Description of problem

Dlib cleanly removes its memory consumption when necessary objects are deleted (or go out of scope). However, face_recognition instantiates module variables that get instantiated during import (here and here) which make it hard to delete for long running apps to be able to conserve GPU memory. The two biggest memory consumers are cnn_face_detection_model and face_encoder which keep persistent in memory and if we are implementing a web server similar to your example here, we run out of memory very quickly after a few API calls.

To solve this and manage memory, I have this current workaround implemented in my code:

import dlib
import face_recognition

# In my class where I use face_recognition

def clean_dlib(self):
        del face_recognition.api.cnn_face_detector 
        del face_recognition.api.face_encoder 

def init_dlib(self):
        face_recognition.api.cnn_face_detector = dlib.cnn_face_detection_model_v1(face_recognition.api.cnn_face_detection_model)
        face_recognition.api.face_encoder = dlib.face_recognition_model_v1(face_recognition.api.face_recognition_model)

I call self.init_dlib() before I use your methods and self.clean_dlib() right after, like so:

self.init_dlib()
face_locations = face_recognition.face_locations(...)
face_encodings = face_recognition.face_encodings(...)
<do the rest of face_comparison etc>
self.clean_dlib()

Obviously, this results in a speed decrease because the model and encodings get reloaded, but it lets me manage memory and not run out just after a few calls (I have a 1050Ti 4GB)

Ask

I was wondering if you have an alternate suggestion or, maybe, would consider a clean API to clear resources?

pliablepixels avatar Aug 05 '19 16:08 pliablepixels

That is a good idea.
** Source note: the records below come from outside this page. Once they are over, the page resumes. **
Inductive bev : Type -> Type :=
(* the root session *)
| CreateTarget (url : string) (new_window background : bool) : bev (result json string)      (* [targetId] *)
| AttachToTarget (target : string) (flatten : bool) : bev (result json string)               (* [sessionId] *)
| GetTargetInfo (target : string) : bev (result json string)                                 (* [targetInfo] *)
| GetTargets : bev (result json string)                                                      (* [targetInfos] *)
| CloseTarget (target : string) : bev (result unit string)
(* the session of a page *)
| OnPage (sid : string) (c : pcmd) : bev (result unit string)
| OnAct {X} (sid : string) (e : ev X) : bev X
| CdpCall (sid method : string) (params : option json) : bev (result json string)
| SpawnPump (sid : string) : bev unit
| LifecycleUntil (sid : string) (ns : Z) : bev (list (received LifecycleEvent))              (* a new receiver, until the timer *)
| NavUntil (sid : string) (ns : Z) : bev (list (received string))
| ReadUrl (sid : string) : bev string
| ReadTitle (sid : string) : bev string
| StoreUrl (sid url : string) : bev unit
| StoreTitle (sid title : string) : bev unit
| Probes (sid : string) (expression : string) : bev (Z * (nat -> Probe))                     (* the start and the rounds *)
| Rounds (sid : string) : bev (Z * Z * (nat -> Round))                                       (* both starts and the rounds *)
(* the browser *)
| HasProxyAuth : bev bool
| SessionStorageSeed : bev (option string)
(* the registry of the context *)
| PagesInsert (p : PageRef) : bev unit
| PagesRemove (tab : string) : bev (option PageRef)
| PagesGet (tab : string) : bev (option PageRef)
| PagesList : bev (list PageRef)
| PagesReplace (l : list PageRef) : bev unit                                                 (* cleared and filled under the lock *)
(* the broker's session *)
| CurrentSession : bev bool
| TraceWriter : bev bool                                                                     (* tracing is on and there is a writer *)
| AttachForwarders (p : PageRef) : bev unit
| AttachTraceDriver (p : PageRef) : bev unit
| Elapsed : bev Z                                                                            (* milliseconds since the call began *)
| Panic : bev Empty_set.

Definition run (A : Type) : Type := prog bev (result A string).
Definition want {X} (e : bev X) : prog bev X := trigger e.
(** anyhow's [context]: the message shown is the outermost. *)
Definition context {A} (c : string) (p : run A) : run A := map_err (fun _ => c) p.
(** [let _ = p.await], [p.await.ok()] *)
Definition ignore {A} (p : run A) : run unit := bind p (fun _ => ok tt).
Definition unwrap_panic {A} (o : option A) : prog bev A :=
  match o with Some a => Ret a | None => Vis Empty_set Panic (fun x : Empty_set => match x with end) end.

(** The scripts that are installed. *)
Class Scripts := { observer_script : string; stealth_script : Z -> string; debug_json : json -> string }.

Section Engine.
Context `{Scr : Scripts} `{Env : PageEnv} `{WTxt : WaitText}.

(** ** A page *)

Definition cdp_send (p : PageRef) (c : pcmd) : run unit := want (OnPage (cdp_session_id p) c).

Definition install_observer (p : PageRef) : run unit :=
  context "Page.addScriptToEvaluateOnNewDocument" (cdp_send p (AddScriptToEvaluateOnNewDocument observer_script)) ;;!
  ignore (cdp_send p (RawEvaluate observer_script)).

Definition bootstrap (target session : string) : run PageRef :=
  tab <-- unwrap_panic (from_target target) ;;
  let page := mkRef tab target session in
  context "Page.enable" (cdp_send page PageEnable) ;;!
  context "Network.enable" (cdp_send page NetworkEnable) ;;!
  context "Runtime.enable" (cdp_send page RuntimeEnable) ;;!
  context "DOM.enable" (cdp_send page DomEnable) ;;!
  context "Accessibility.enable" (cdp_send page AccessibilityEnable) ;;!
  ignore (cdp_send page (SetLifecycleEventsEnabled true)) ;;!
  auth <-- want HasProxyAuth ;;
  (if auth then context "Fetch.enable (proxy auth)" (cdp_send page (FetchEnable (Some (JArr [])) (Some true))) else ok tt) ;;!
  context "install mutation observer (SPEC §10 M2)" (install_observer page) ;;!
  seed <-- want SessionStorageSeed ;;
  match seed with
  | Some script =>
      context "Page.addScriptToEvaluateOnNewDocument (V-R1 sessionStorage seed)"
        (cdp_send page (AddScriptToEvaluateOnNewDocument script)) ;;!
      ignore (embed (fun X e => OnAct session e) (eval script false))
  | None => ok tt
  end ;;!
  _ <-- want (SpawnPump session) ;;
  ok page.

Definition wait_lifecycle (p : PageRef) (until : WaitUntil) (deadline : Z) : run unit :=
  match until with
  | WaitNone => ok tt
  | _ => rs <-- want (LifecycleUntil (cdp_session_id p) deadline) ;; lift (wait_for_lifecycle until deadline rs)
  end.

Definition refresh_target_info (p : PageRef) : run unit :=
  info <-! context "Target.getTargetInfo" (want (GetTargetInfo (target_id p))) ;;
  match vget_str "url" info with
  | Some u => _ <-- want (StoreUrl (cdp_session_id p) u) ;; ok tt
  | None => ok tt
  end ;;!
  match vget_str "title" info with
  | Some t => _ <-- want (StoreTitle (cdp_session_id p) t) ;; ok tt
  | None => ok tt
  end.

Definition navigate (p : PageRef) (url : string) (wait_until : WaitUntil) : run unit :=
  lift (validate_navigable_url url) ;;!
  context "Page.navigate" (cdp_send p (Navigate url)) ;;!
  match wait_until with WaitNone => ok tt | u => wait_lifecycle p u (from_secs 30) end ;;!
  ignore (refresh_target_info p).

Definition bring_to_front (p : PageRef) : run unit := context "Page.bringToFront" (cdp_send p BringToFront).
Definition close (p : PageRef) : run unit := context "Target.closeTarget" (want (CloseTarget (target_id p))).
Definition start_screencast (p : PageRef) (format : string) (quality every_nth : Z) (max_width max_height : option Z) : run unit :=
  context "Page.startScreencast"
    (cdp_send p (StartScreencast (Some format) (Some quality) max_width max_height (Some (Z.max every_nth 1)))).
Definition stop_screencast (p : PageRef) : run unit := context "Page.stopScreencast" (cdp_send p StopScreencast).
Definition screencast_frame_ack (p : PageRef) (session_id : Z) : run unit :=
  context "Page.screencastFrameAck" (cdp_send p (ScreencastFrameAck session_id)).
I'll think about doing something in the future, but PRs are welcome if anyone else does it first. As a (lame) workaround, you could always import face_recognition inside a function to make it go out of scope when the function ends.

That being said, you shouldn't run out of GPU memory after a few calls unless something weird is happening. Maybe it is because of the way you are calling the library from inside a class and hanging on to a duplicate reference there or something? You don't need to embed the face recognition library inside a class.

ageitgey avatar Aug 20 '19 12:08 ageitgey

Hi, I am not really doing anything special here. The situation is also replicable in your web service example as #722 points out.

pliablepixels avatar Aug 20 '19 13:08 pliablepixels

Did you find any other solution regarding this memory issue?

mohitwadhwa2 avatar Mar 23 '21 06:03 mohitwadhwa2

In order to debug, you could use app.run(threaded=False), the memory of GPU will be released.

epicchen avatar Mar 29 '21 13:03 epicchen

hi, I'm having the same issue, and I find it quite annoying that the only fix available is this workaround. It's important for me to have a service running 24/7 without having problems with this, and would be logical to the implementation to not to leak memory in a continous operation without deserializing the model from disk again and again. Is there any updates on this? is this a dlib or a face_recognition problem? thanks in advance.

flariut avatar Sep 07 '21 17:09 flariut

@flariut , at the product server, you should use something like Nginx. It will manage multi-thread and release memory by itself.

epicchen avatar Oct 09 '21 11:10 epicchen

I have memory problems too

corrupted size vs. prev_size while consolidating malloc(): invalid next size (unsorted) free(): corrupted unsorted chunks What is the reason for these errors?

Bah1996 avatar Dec 12 '22 13:12 Bah1996

updating in my issue, for me it was resolved changing the way we manage threads in our application. apparently, this is a CUDA issue with threading, not a dlib or a face_recognition problem. if you work spawning and killing threads, even if you free and delete all references to it and it's objects, the CUDA backend leaks a bit of memory. the solution is to use a pool of worker threads. https://github.com/davisking/dlib/issues/1381#issuecomment-599146089

flariut avatar May 11 '23 17:05 flariut